> _WHAT IS NEEDED_: For the entries that follow, restate word for word the line containing "assert (Hone : countMacro", the line containing "Hone, H5. lia.", and every line that lies between them.

____________________

Lemma StronglySorted_nth (A : Type) (Rel : A -> A -> Prop) (l : list A) (d : A)
  (i j : nat) :
  StronglySorted Rel l -> i < j -> j < length l -> Rel (nth i l d) (nth j l d).
Proof.
  intros Hsorted. revert i j.
  induction Hsorted as [| x rest Hsorted IH Hall]; intros i j Hij Hj; [simpl in Hj; lia |].
  destruct j as [| j]; [lia |]. cbn [length] in Hj.
  destruct i as [| i]; cbn [nth].
  - apply (proj1 (Forall_forall _ _) Hall). apply nth_In. lia.
  - apply IH; lia.
Qed.

Lemma scan_baskets_perm (prices_wide : DataFrame) (baskets : list (string * list string))
  (settings : Settings) (lookback_bars : nat) :
  Permutation (Scanner.scan_baskets_rows prices_wide baskets settings lookback_bars)
              (Scanner.scan_baskets prices_wide baskets settings lookback_bars).
Proof.
  unfold Scanner.scan_baskets. cbn zeta.
  destruct (Scanner.scan_baskets_rows _ _ _ _); [constructor | apply sort_by_perm].
Qed.
Lemma buildParameter_depth_exact (n : nat) :
  forall tokens p e,
    length tokens <= n ->
    buildParameter tokens = Done (p, e) ->
    depth p = countMacro "Op" tokens - 1.
Proof.
  induction n as [|n IH]; intros tokens p e Hlen Hp.
  - destruct tokens; [| simpl in Hlen; lia].
    injection Hp as <- _; reflexivity.
  - destruct (@buildParameter_invariant tokens
      (fun i q =>
         marks_at tokens i q /\
         (countMacro "Op" (firstn i tokens) < 2 -> parameter q = None) /\
         (2 <= countMacro "Op" (firstn i tokens) ->
          depth q = countMacro "Op" tokens - 1)))
      as (p' & Hp' & Hmarks & Hnone & Hsome).
    + split; [| split]; [| reflexivity | unfold countMacro; simpl; lia].
      unfold marks_at, countMacro; simpl.
      repeat split; intros; try discriminate; try lia; reflexivity.
    + intros i raw q q' Hnth (Hmarks & Hnone & Hsome) Hmv.
      split; [eapply marks_preserved; eauto |].
      assert (Hi : i < length tokens)
        by (apply nth_error_Some; rewrite Hnth; discriminate).
      rewrite (firstn_S_nth_error _ _ Hnth), countMacro_snoc.
      destruct Hmarks as (HOp & _ & _ & Hpar & _).
      destruct Hmv as [H1 H2 H3 | H1 H2 | tp e' H1 H2 H3 H4 H5 | H1 H2 H3
                      | H1 H2 | H1 H2 | H1 H2 | H1 H2];
        try (apply String.eqb_neq in H1; rewrite H1);
        try (rewrite H1); simpl; rewrite ?Nat.add_0_r;
        try (split; assumption);
        try (split; [intros Hc; destruct q; apply Hnone; lia
                    | intros Hc; destruct q; apply Hsome; lia]).
      * (* the first Op: one seen, nothing nested *)
        assert (countMacro "Op" (firstn i tokens) = 0).
        { destruct (countMacro "Op" (firstn i tokens)); [reflexivity |].
          assert (optional q = true) by (apply HOp; lia). congruence. }
        split; [intros _; destruct q; apply Hnone; lia | lia].
      * (* the second Op: the nested node is built from here on *)
        assert (Hone : countMacro "Op" (firstn i tokens) = 1).
        { assert (1 <= countMacro "Op" (firstn i tokens)) by (apply HOp; assumption).
          destruct (Nat.le_gt_cases 2 (countMacro "Op" (firstn i tokens)))
            as [Hge | Hlt]; [| lia].
          apply Hpar in Hge; congruence. }
        split; [lia | intros _].
        apply IH in H5; [| rewrite length_skipn; lia].
        pose proof (countMacro_skipn_pos tokens i Hnth H1) as Hpos.
        rewrite (countMacro_split "Op" tokens i), Hone, H5. lia.
      * (* a later Op changes nothing *)
        assert (2 <= countMacro "Op" (firstn i tokens)) by (apply Hpar; assumption).
        split; [lia | intros _; apply Hsome; assumption].
    + rewrite Hp in Hp'; injection Hp' as -> _.
      rewrite firstn_all in Hnone, Hsome.
      destruct (Nat.le_gt_cases 2 (countMacro "Op" tokens)) as [Hge | Hlt].
      * apply Hsome; exact Hge.
      * rewrite (depth_no_nested _ (Hnone Hlt)). lia.
Qed.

____________________

> _SOLUTION FOR THIS PROBLEM_:
        assert (Hone : countMacro "Op" (firstn i tokens) = 1).
        { assert (1 <= countMacro "Op" (firstn i tokens)) by (apply HOp; assumption).
          destruct (Nat.le_gt_cases 2 (countMacro "Op" (firstn i tokens)))
            as [Hge | Hlt]; [| lia].
          apply Hpar in Hge; congruence. }
        split; [lia | intros _].
        apply IH in H5; [| rewrite length_skipn; lia].
        pose proof (countMacro_skipn_pos tokens i Hnth H1) as Hpos.
        rewrite (countMacro_split "Op" tokens i), Hone, H5. lia.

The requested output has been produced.